(* ===== verification/StoreStats.v ===== *)
(** * Queue statistics: [Stats] of [internal/store/store.go]

    The counters the operational endpoints, the metrics and the heartbeat
    payload report, as queries on the tables. *)

From S2P Require Import Prelude Sql StoreSchema Store StoreLookup StoreInv Float64.

Record QueueStats : Type := MkStats {
  qs_pending : Z; qs_processing : Z; qs_retrying : Z; qs_dead : Z;
  qs_partial : Z; qs_error : Z; qs_done : Z; qs_skipped : Z;
  qs_actions_retrying : Z; qs_actions_dead : Z;
  qs_attempts_5m : Z; qs_failures_5m : Z; qs_rate_5m : float64;
  qs_attempts_1h : Z; qs_failures_1h : Z; qs_rate_1h : float64;
  qs_oldest_age_ms : Z;
}.

(** SELECT status, COUNT( * ) FROM events GROUP BY status *)
Definition count_status (s : string) (db : DB) : Z :=
  rows_affected (λ (_ : string) e, bool_decide (ev_status e = s)) (events db).

(** SUM(status = s) over event_actions *)
Definition actions_in (s : string) (db : DB) : Z :=
  rows_affected (λ (_ : string * Z) a, bool_decide (ac_status a = s)) (event_actions db).

(** The action logs since a time, NULL times never, and the failed ones *)
Definition logged_since (ms : Z) (r : action_log_row) : bool :=
  match al_created_at_ms r with Some t => ms <=? t | None => false end.

Definition attempts_since (ms : Z) (db : DB) : Z :=
  Z.of_nat (length (filter (λ r, logged_since ms r = true) (action_logs db))).
Definition failures_since (ms : Z) (db : DB) : Z :=
  Z.of_nat (length (filter (λ r, logged_since ms r = true ∧ al_success r = 0) (action_logs db))).

Definition failure_rate (failures attempts : Z) : float64 :=
  if 0 <? attempts then f64_div (f64_of_Z failures) (f64_of_Z attempts) else f64_of_Z 0.

(** SELECT MIN(received_at_ms) FROM events WHERE the event is live *)
Definition min_opt (x y : option Z) : option Z :=
  match x, y with
  | Some a, Some b => Some (Z.min a b)
  | Some a, None | None, Some a => Some a
  | None, None => None
  end.

Definition oldest_live (db : DB) : option Z :=
  map_fold (λ _ e acc, if live_status (ev_status e) then min_opt (ev_received_at_ms e) acc else acc)
    None (events db).

Section Stats.
Context `{Env}.
#[local] Abbreviation SM := (M (conn DB) store_err).

Definition Stats (now : Z) : SM QueueStats :=
  st ← query (λ db, λ s, count_status s db);
  acts ← query (λ db, (actions_in "retrying" db, actions_in "dead" db));
  let five := unix_milli (now - 5 * Minute) in
  let hour := unix_milli (now - Hour) in
  logs ← query (λ db, (attempts_since five db, failures_since five db,
                       attempts_since hour db, failures_since hour db));
  let '(a5, f5, a1, f1) := logs in
  oldest ← query oldest_live;
  mret {|
    qs_pending := st "pending"%string; qs_processing := st "processing"%string;
    qs_retrying := st "retrying"%string; qs_dead := st "dead"%string;
    qs_partial := st "partial"%string; qs_error := st "error"%string;
    qs_done := st "done"%string; qs_skipped := st "skipped"%string;
    qs_actions_retrying := acts.1; qs_actions_dead := acts.2;
    qs_attempts_5m := a5; qs_failures_5m := f5; qs_rate_5m := failure_rate f5 a5;
    qs_attempts_1h := a1; qs_failures_1h := f1; qs_rate_1h := failure_rate f1 a1;
    qs_oldest_age_ms := match oldest with
      | Some t => if t <? unix_milli now then unix_milli now - t else 0
      | None => 0
      end |}.

End Stats.

(** ** Counting by status *)

Lemma rows_affected_one_of {K V} `{Countable K} (status : V → string) (l : list string) (m : gmap K V) :
  NoDup l →
  foldr Z.add 0 ((λ s, rows_affected (λ _ v, bool_decide (status v = s)) m) <$> l) =
    rows_affected (λ _ v, one_of (status v) l) m.
Proof.
  induction 1 as [|s l Hs Hl IH]; cbn [fmap list_fmap foldr].
  { symmetry. apply Z.eqb_eq, rows_affected_zero. done. }
  rewrite IH, rows_affected_or.
  - apply rows_affected_ext. intros k v _. unfold one_of. cbn [existsb]. f_equal.
    apply Bool.eq_iff_eq_true. by rewrite bool_decide_eq_true, String.eqb_eq.
  - intros k v Hv Hin. bool_simpl. subst. apply Hs. unfold one_of in Hin.
    apply existsb_exists in Hin as (x & Hx & ->%String.eqb_eq). by apply list_elem_of_In.
Qed.

Lemma rows_affected_true {K V} `{Countable K} (p : K → V → bool) (m : gmap K V) :
  (∀ k v, m !! k = Some v → p k v = true) → rows_affected p m = Z.of_nat (size m).
Proof.
  intros Hp. unfold rows_affected. do 2 f_equal. apply map_eq. intros k. apply option_eq.
  intros v. rewrite select_lookup_Some. naive_solver.
Qed.

(** ** The oldest live event *)

Lemma min_opt_le_l x y a : x = Some a → ∃ m, min_opt x y = Some m ∧ m ≤ a.
Proof. intros ->. destruct y as [b|]; cbn; eexists; (split; [done|]); lia. Qed.

Lemma min_opt_le_r x y b : y = Some b → ∃ m, min_opt x y = Some m ∧ m ≤ b.
Proof. intros ->. destruct x as [a|]; cbn; eexists; (split; [done|]); lia. Qed.

Lemma min_opt_from x y m : min_opt x y = Some m → x = Some m ∨ y = Some m.
Proof. destruct x, y; cbn; intros [= <-]; auto. destruct (Z.min_spec z z0) as [[? ->]|[? ->]]; auto. Qed.

Lemma oldest_live_spec db :
  (∀ id e t, events db !! id = Some e → live_status (ev_status e) = true →
     ev_received_at_ms e = Some t → ∃ m, oldest_live db = Some m ∧ m ≤ t) ∧
  (∀ m, oldest_live db = Some m → ∃ id e, events db !! id = Some e ∧
     live_status (ev_status e) = true ∧ ev_received_at_ms e = Some m).
Proof.
  unfold oldest_live. generalize (events db) as t. intros t.
  apply (map_fold_weak_ind (λ r (t : gmap string event_row),
    (∀ id e x, t !! id = Some e → live_status (ev_status e) = true →
       ev_received_at_ms e = Some x → ∃ m, r = Some m ∧ m ≤ x) ∧
    (∀ m, r = Some m → ∃ id e, t !! id = Some e ∧ live_status (ev_status e) = true ∧
       ev_received_at_ms e = Some m))).
  { split; [intros id e x Hi; by rewrite lookup_empty in Hi|done]. }
  intros id e t' r Hni [IH1 IH2]. split.
  - intros id' e' x [[<- <-]|[Hne Hi]]%lookup_insert_Some Hl Hx.
    + rewrite Hl. by apply min_opt_le_l.
    + destruct (IH1 _ _ _ Hi Hl Hx) as (m & -> & Hm).
      destruct (live_status (ev_status e)); [|by exists m].
      destruct (min_opt_le_r (ev_received_at_ms e) (Some m) m eq_refl) as (m' & Hm' & ?).
      exists m'. split; [done|lia].
  - intros m. destruct (live_status (ev_status e)) eqn:El.
    + intros [Hm|Hm]%min_opt_from.
      * exists id, e. by rewrite lookup_insert_eq.
      * destruct (IH2 _ Hm) as (id' & e' & Hi & ?). exists id', e'.
        rewrite lookup_insert_ne; [done|]. congruence.
    + intros Hm. destruct (IH2 _ Hm) as (id' & e' & Hi & ?). exists id', e'.
      rewrite lookup_insert_ne; [done|]. congruence.
Qed.

(** ** What [Stats] reports *)

Record stats_of (now : Z) (db : DB) (st : QueueStats) : Prop := {
  so_total : qs_pending st + (qs_processing st + (qs_retrying st + (qs_done st + (qs_dead st +
    (qs_skipped st + (qs_partial st + (qs_error st + 0))))))) = Z.of_nat (size (events db));
  so_counts : qs_pending st = count_status "pending" db ∧ qs_dead st = count_status "dead" db;
  so_5m : 0 ≤ qs_failures_5m st ≤ qs_attempts_5m st;
  so_1h : 0 ≤ qs_failures_1h st ≤ qs_attempts_1h st;
  so_window : qs_attempts_5m st ≤ qs_attempts_1h st ∧ qs_failures_5m st ≤ qs_failures_1h st;
  so_age : 0 ≤ qs_oldest_age_ms st;
  so_oldest : ∀ id e t, events db !! id = Some e → live_status (ev_status e) = true →
    ev_received_at_ms e = Some t → unix_milli now - t ≤ qs_oldest_age_ms st;
  so_attained : qs_oldest_age_ms st ≠ 0 → ∃ id e t, events db !! id = Some e ∧
    live_status (ev_status e) = true ∧ ev_received_at_ms e = Some t ∧
    qs_oldest_age_ms st = unix_milli now - t;
}.

Lemma filter_length_le {A} (P Q : A → Prop) `{∀ x, Decision (P x), ∀ x, Decision (Q x)} l :
  (∀ x, P x → Q x) → (length (filter P l) ≤ length (filter Q l))%nat.
Proof.
  intros HPQ. induction l as [|x l IH]; [done|]. rewrite !filter_cons.
  destruct (decide (P x)) as [HP|HP].
  - rewrite decide_True by auto. cbn. lia.
  - destruct (decide (Q x)); cbn; lia.
Qed.

Section Spec.
Context `{Env}.

(** The report of one reading of the tables *)
Definition report (now : Z) (db : DB) : QueueStats :=
  let five := unix_milli (now - 5 * Minute) in
  let hour := unix_milli (now - Hour) in
  {| qs_pending := count_status "pending" db; qs_processing := count_status "processing" db;
     qs_retrying := count_status "retrying" db; qs_dead := count_status "dead" db;
     qs_partial := count_status "partial" db; qs_error := count_status "error" db;
     qs_done := count_status "done" db; qs_skipped := count_status "skipped" db;
     qs_actions_retrying := actions_in "retrying" db;
     qs_actions_dead := actions_in "dead" db;
     qs_attempts_5m := attempts_since five db; qs_failures_5m := failures_since five db;
     qs_rate_5m := failure_rate (failures_since five db) (attempts_since five db);
     qs_attempts_1h := attempts_since hour db; qs_failures_1h := failures_since hour db;
     qs_rate_1h := failure_rate (failures_since hour db) (attempts_since hour db);
     qs_oldest_age_ms := match oldest_live db with
       | Some t => if t <? unix_milli now then unix_milli now - t else 0
       | None => 0
       end |}.

Definition event_statuses : list string :=
  ["pending"; "processing"; "retrying"; "done"; "dead"; "skipped"; "partial"; "error"]%string.

Lemma event_statuses_nodup : NoDup event_statuses.
Proof. apply (bool_decide_eq_true_1 (NoDup event_statuses)). vm_compute. reflexivity. Qed.

Lemma report_stats now db : db_ok db → stats_of now db (report now db).
Proof.
  intros Hok. destruct (oldest_live_spec db) as [Hle Hfrom].
  assert (unix_milli (now - Hour) ≤ unix_milli (now - 5 * Minute)) as Hms
    by (apply unix_milli_mono; unfold Hour, Minute, Second, Millisecond; lia).
  split; cbn [report qs_pending qs_processing qs_retrying qs_dead qs_partial qs_error qs_done qs_skipped
    qs_attempts_5m qs_failures_5m qs_attempts_1h qs_failures_1h qs_oldest_age_ms].
  - rewrite <-(rows_affected_true (λ _ e, known_status (ev_status e))).
    + rewrite <-(rows_affected_one_of ev_status
        event_statuses); [done|apply event_statuses_nodup].
    + intros id e He. by apply eok_status, (dok_events _ Hok id).
  - done.
  - unfold failures_since, attempts_since. split; [lia|]. apply inj_le, filter_length_le. by intros x [? _].
  - unfold failures_since, attempts_since. split; [lia|]. apply inj_le, filter_length_le. by intros x [? _].
  - unfold failures_since, attempts_since, logged_since.
    split; apply inj_le, filter_length_le; intros x; cbn beta;
      (destruct (al_created_at_ms x); [|naive_solver]); rewrite !Z.leb_le; [lia|].
    intros [? ?]. split; [lia|done].
  - destruct (oldest_live db) as [t|]; [|lia]. destruct (Z.ltb_spec t (unix_milli now)); lia.
  - intros id e t He Hl Ht. destruct (Hle _ _ _ He Hl Ht) as (m & -> & Hm).
    destruct (Z.ltb_spec m (unix_milli now)); lia.
  - destruct (oldest_live db) as [t|]; [|done].
    destruct (Z.ltb_spec t (unix_milli now)); [|done]. intros _.
    destruct (Hfrom t eq_refl) as (id & e & ? & ? & ?). by exists id, e, t.
Qed.

Lemma Stats_run (now : Z) (c : conn DB) :
  wp (Stats now) (λ r c', cn_db c' = cn_db c ∧ ∀ st, r = Ok st → st = report now (cn_db c)) c.
Proof.
  unfold Stats. repeat wp_step; simplify_eq/=; (split; [done|]); by intros ? [=].
Qed.

Lemma Stats_total now c : no_faults → wp (Stats now) (λ r _, is_ok r = true) c.
Proof. intros Hnf. unfold Stats. by repeat wp_step_ok; simplify_eq/=. Qed.

(** The statistics describe the database: the eight event counters add up to
    the number of events, failures never exceed attempts nor the last five
    minutes the last hour, and the reported age is that of the oldest event
    that still waits (0 when none does); the database is not changed, and
    without a driver failure there is always a report. *)
Theorem Stats_spec (now : Z) (c : conn DB) :
  db_ok (cn_db c) →
  cn_db (Stats now c).2 = cn_db c ∧
  (∀ st, (Stats now c).1 = Ok st → stats_of now (cn_db c) st) ∧
  (no_faults → is_ok (Stats now c).1 = true).
Proof.
  intros Hok. destruct (Stats_run now c) as [Hc Hr]. split; [done|]. split.
  - intros st Hst. rewrite (Hr st Hst). by apply report_stats.
  - apply (Stats_total now c).
Qed.

End Spec.

(** ** Two events and four attempts *)

Module Demo.
#[local] Open Scope string_scope.

#[export] Instance env : Env := calm (100 * Second) Second.

Definition event (status : string) (received : Z) (processed : option Z) : event_row :=
  EventRow "github" None None status received processed None None None None None None None
    (Some received) processed None None 0 None None.

Definition log (id success at_ms : Z) : action_log_row :=
  ActionLog id "e1" "http" 0 0 None 1 success None None at_ms (Some at_ms).

Definition db : DB :=
  MkDB {["e1" := event "pending" 5000 None; "e2" := event "done" 1000 (Some 2000)]} ∅
    [log 1 0 10; log 2 1 9999000; log 3 0 9999500; log 4 1 9000000] 4 ∅ ∅ [] 0.

Definition at_ : Z := of_unix_milli 10000000.

Lemma db_ok_db : db_ok db.
Proof.
  split; unfold delivery_unique, db; cbn [events event_actions].
  - intros id e [[_ <-]|[_ [_ <-]%lookup_singleton_Some]]%lookup_insert_Some;
      (split; cbn; try done; by eexists).
  - by intros k a.
  - by intros k i a.
  - by intros k i a.
  - intros id id' e e' d He He' Hd.
    apply lookup_insert_Some in He as [[_ <-]|[_ [_ <-]%lookup_singleton_Some]]; by cbn in *.
Qed.

End Demo.
#[local] Existing Instance Demo.env.

Lemma Stats_spec_witness :
  match (Stats Demo.at_ (Conn Demo.db 0)).1 with
  | Ok st => stats_of Demo.at_ Demo.db st ∧ qs_pending st = 1 ∧ qs_done st = 1 ∧
      qs_attempts_5m st = 2 ∧ qs_failures_5m st = 1 ∧ qs_attempts_1h st = 3 ∧
      qs_oldest_age_ms st = 9995000
  | Err _ => False
  end.
Proof.
  destruct (Stats_spec Demo.at_ (Conn Demo.db 0) Demo.db_ok_db) as (_ & Hst & _).
  destruct (Stats Demo.at_ (Conn Demo.db 0)).1 as [st|e] eqn:E; [|vm_compute in E; discriminate].
  split; [by apply Hst|]. vm_compute in E. injection E as <-. done.
Defined.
------------------------------------
# ASSIGNED TASK
Repeat the entries above verbatim, but only from the line that has "#[local] Existing Instance Demo.env." down to the line that has "destruct (Stats_spec Demo.at_", inclusive.

# ANSWER
#[local] Existing Instance Demo.env.

Lemma Stats_spec_witness :
  match (Stats Demo.at_ (Conn Demo.db 0)).1 with
  | Ok st => stats_of Demo.at_ Demo.db st ∧ qs_pending st = 1 ∧ qs_done st = 1 ∧
      qs_attempts_5m st = 2 ∧ qs_failures_5m st = 1 ∧ qs_attempts_1h st = 3 ∧
      qs_oldest_age_ms st = 9995000
  | Err _ => False
  end.
Proof.
  destruct (Stats_spec Demo.at_ (Conn Demo.db 0) Demo.db_ok_db) as (_ & Hst & _).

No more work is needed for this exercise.